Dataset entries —
━━━━━━━━━━━━━━━━━━━━━━━━━━━━━━
(** * Agent discovery and task routing of the A2A orchestrator

    Shallow embedding of
    [multi-agents-orchestrations/gh-copilot-a2a-orchestration/main.py]:
    the relevance scorer [AgentInfo.matches_task], the card decoding of
    [discover_agent], the registry construction of [discover_all_agents],
    and the routing of [select_agent] / [send_task].

    Conventions.
    - A Python [str] is a [string] of code points; the embedding covers the
      code points below 256, with Python's case mapping, white space and
      word classes on that range.
    - A Python [float] is an IEEE-754 binary64 number, embedded as a
      [spec_float] with the operations of [SpecFloat] at precision 53.
    - A [dict] is an association list in insertion order.
    - A raised exception is a value of [exn]; functions that may raise
      return a [result]. *)

From Stdlib Require Import ZArith NArith List String Ascii Bool Lia.
From Stdlib Require Import Permutation Sorted SpecFloat.
Import ListNotations.
Local Open Scope string_scope.
Local Open Scope list_scope.

Set Implicit Arguments.

(* ================================================================== *)
(** ** Python strings *)

Module PyStr.

Definition code (c : ascii) : N := N_of_ascii c.

Definition between (lo hi n : N) : bool := (lo <=? n)%N && (n <=? hi)%N.

(** [str.lower] on one code point. *)
Definition lower_char (c : ascii) : ascii :=
  let n := code c in
  if between 65 90 n || (between 192 222 n && negb (n =? 215)%N)
  then ascii_of_N (n + 32) else c.

(** [str.lower]. *)
Fixpoint lower (s : string) : string :=
  match s with
  | EmptyString => EmptyString
  | String c s' => String (lower_char c) (lower s')
  end.

(** [str.isspace] on one code point. *)
Definition is_space (c : ascii) : bool :=
  let n := code c in
  between 9 13 n || between 28 32 n || (n =? 133)%N || (n =? 160)%N.

(** The class [\w] of [re] on [str] patterns: alphanumeric or [_]. *)
Definition is_word (c : ascii) : bool :=
  let n := code c in
  between 48 57 n || between 65 90 n || between 97 122 n || (n =? 95)%N
  || (n =? 170)%N || (n =? 181)%N || (n =? 186)%N
  || between 178 179 n || (n =? 185)%N || between 188 190 n
  || (between 192 255 n && negb (n =? 215)%N && negb (n =? 247)%N).

(** [sub in s]: [sub] occurs as a contiguous substring of [s]. *)
Fixpoint contains (sub s : string) : bool :=
  prefix sub s
  || match s with
     | EmptyString => false
     | String _ s' => contains sub s'
     end.

(** [x in [..]] on a list of strings. *)
Definition mem (x : string) (l : list string) : bool :=
  existsb (String.eqb x) l.

Definition flush (cur : string) : list string :=
  match cur with EmptyString => [] | _ => [cur] end.

(** The maximal runs of characters of class [p], left to right; [cur] is
    the run being read. *)
Fixpoint runs_from (p : ascii -> bool) (cur s : string) : list string :=
  match s with
  | EmptyString => flush cur
  | String c s' =>
      if p c then runs_from p (cur ++ String c EmptyString) s'
      else flush cur ++ runs_from p EmptyString s'
  end.

Definition runs (p : ascii -> bool) (s : string) : list string :=
  runs_from p EmptyString s.

(** [s.split()]: the maximal runs of non-space characters. *)
Definition split (s : string) : list string :=
  runs (fun c => negb (is_space c)) s.

(** [re.findall(r'\b\w+\b', s)]: the maximal runs of word characters. *)
Definition findall_words (s : string) : list string := runs is_word s.

(** [s.replace(a, b)] for single characters [a] and [b]. *)
Fixpoint replace (a b : ascii) (s : string) : string :=
  match s with
  | EmptyString => EmptyString
  | String c s' => String (if Ascii.eqb c a then b else c) (replace a b s')
  end.

(** [s.split(sep)] on a class of one-character separators: the fields
    between consecutive separators, empty fields included. *)
Fixpoint fields_from (sep : ascii -> bool) (cur s : string) : list string :=
  match s with
  | EmptyString => [cur]
  | String c s' =>
      if sep c then cur :: fields_from sep EmptyString s'
      else fields_from sep (cur ++ String c EmptyString) s'
  end.

Definition fields (sep : ascii -> bool) (s : string) : list string :=
  fields_from sep EmptyString s.

(** [s.strip()]. *)
Fixpoint lstrip (s : string) : string :=
  match s with
  | String c s' => if is_space c then lstrip s' else s
  | EmptyString => EmptyString
  end.

Fixpoint rstrip (s : string) : string :=
  match s with
  | EmptyString => EmptyString
  | String c s' =>
      match rstrip s' with
      | EmptyString => if is_space c then EmptyString else String c EmptyString
      | r => String c r
      end
  end.

Definition strip (s : string) : string := rstrip (lstrip s).

(** [sep.join(l)]. *)
Fixpoint join (sep : string) (l : list string) : string :=
  match l with
  | [] => EmptyString
  | [x] => x
  | x :: l' => x ++ sep ++ join sep l'
  end.

(** Truth value of a [str]: non-empty. *)
Definition truthy (s : string) : bool :=
  match s with EmptyString => false | _ => true end.

End PyStr.

(* ================================================================== *)
(** ** Python floats *)

Module PyFloat.

Definition float := spec_float.

Definition prec : Z := 53.
Definition emax : Z := 1024.

Definition add (x y : float) : float := SFadd prec emax x y.
Definition sub (x y : float) : float := SFsub prec emax x y.
Definition opp (x : float) : float := SFopp x.
Definition ltb (x y : float) : bool := SFltb x y.
Definition leb (x y : float) : bool := SFleb x y.

(** [x > y] is [y < x]. *)
Definition gtb (x y : float) : bool := SFltb y x.

Definition of_pos (n : positive) : float :=
  binary_normalize prec emax (Zpos n) 0 false.

(** The decimal literal [n / d] for integers [n], [d] that binary64
    represents exactly: the correctly rounded quotient, which is the
    double Python reads the literal as. *)
Definition literal (n d : positive) : float :=
  SFdiv prec emax (of_pos n) (of_pos d).

Definition f0_0 : float := S754_zero false.
Definition f1_0 : float := Eval vm_compute in literal 1 1.
Definition f0_5 : float := Eval vm_compute in literal 5 10.
Definition f0_3 : float := Eval vm_compute in literal 3 10.
Definition f0_2 : float := Eval vm_compute in literal 2 10.
Definition f0_15 : float := Eval vm_compute in literal 15 100.
Definition f0_25 : float := Eval vm_compute in literal 25 100.
Definition f0_1 : float := Eval vm_compute in literal 1 10.

(** The builtin [max(a, b)]: [b] when [b > a], else [a]. *)
Definition py_max (a b : float) : float := if gtb b a then b else a.

(** The builtin [min(a, b)]: [b] when [b < a], else [a]. *)
Definition py_min (a b : float) : float := if ltb b a then b else a.

Definition is_nan (x : float) : bool :=
  match x with S754_nan => true | _ => false end.

End PyFloat.

(* ================================================================== *)
(** ** Exceptions and results *)

(** A raised Python exception: its class and its message. *)
Inductive exn : Type :=
| PyExc (cls : string) (msg : string).

Definition exn_class (e : exn) : string := let 'PyExc c _ := e in c.

Definition ValueError (msg : string) : exn := PyExc "ValueError" msg.
Definition KeyError (key : string) : exn := PyExc "KeyError" key.

Inductive result (A : Type) : Type :=
| Return (a : A)
| Raise (e : exn).

Arguments Return {A} a.
Arguments Raise {A} e.

(* ================================================================== *)
(** ** Dictionaries in insertion order *)

Module Dict.

Definition dict (V : Type) : Type := list (string * V).

Fixpoint get {V} (k : string) (d : dict V) : option V :=
  match d with
  | [] => None
  | (k', v) :: d' => if String.eqb k k' then Some v else get k d'
  end.

(** [k in d]. *)
Definition has {V} (k : string) (d : dict V) : bool :=
  match get k d with Some _ => true | None => false end.

(** [d[k] = v]: an existing key keeps its position, a new key is
    appended. *)
Fixpoint set {V} (k : string) (v : V) (d : dict V) : dict V :=
  match d with
  | [] => [(k, v)]
  | (k', v') :: d' =>
      if String.eqb k k' then (k, v) :: d' else (k', v') :: set k v d'
  end.

Definition keys {V} (d : dict V) : list string := map fst d.

(** Truth value of a [dict]: non-empty. *)
Definition truthy {V} (d : dict V) : bool :=
  match d with [] => false | _ => true end.

End Dict.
━━━━━━━━━━━━━━━━━━━━━━━━━━━━━━
Activity — Using the data above, repeat exactly the lines that begin at the line with "the run being read. *)" and end at the line with "(** [s.split()]: the", both ends included.

Solution for this problem —
    the run being read. *)
Fixpoint runs_from (p : ascii -> bool) (cur s : string) : list string :=
  match s with
  | EmptyString => flush cur
  | String c s' =>
      if p c then runs_from p (cur ++ String c EmptyString) s'
      else flush cur ++ runs_from p EmptyString s'
  end.

Definition runs (p : ascii -> bool) (s : string) : list string :=
  runs_from p EmptyString s.

(** [s.split()]: the maximal runs of non-space characters. *)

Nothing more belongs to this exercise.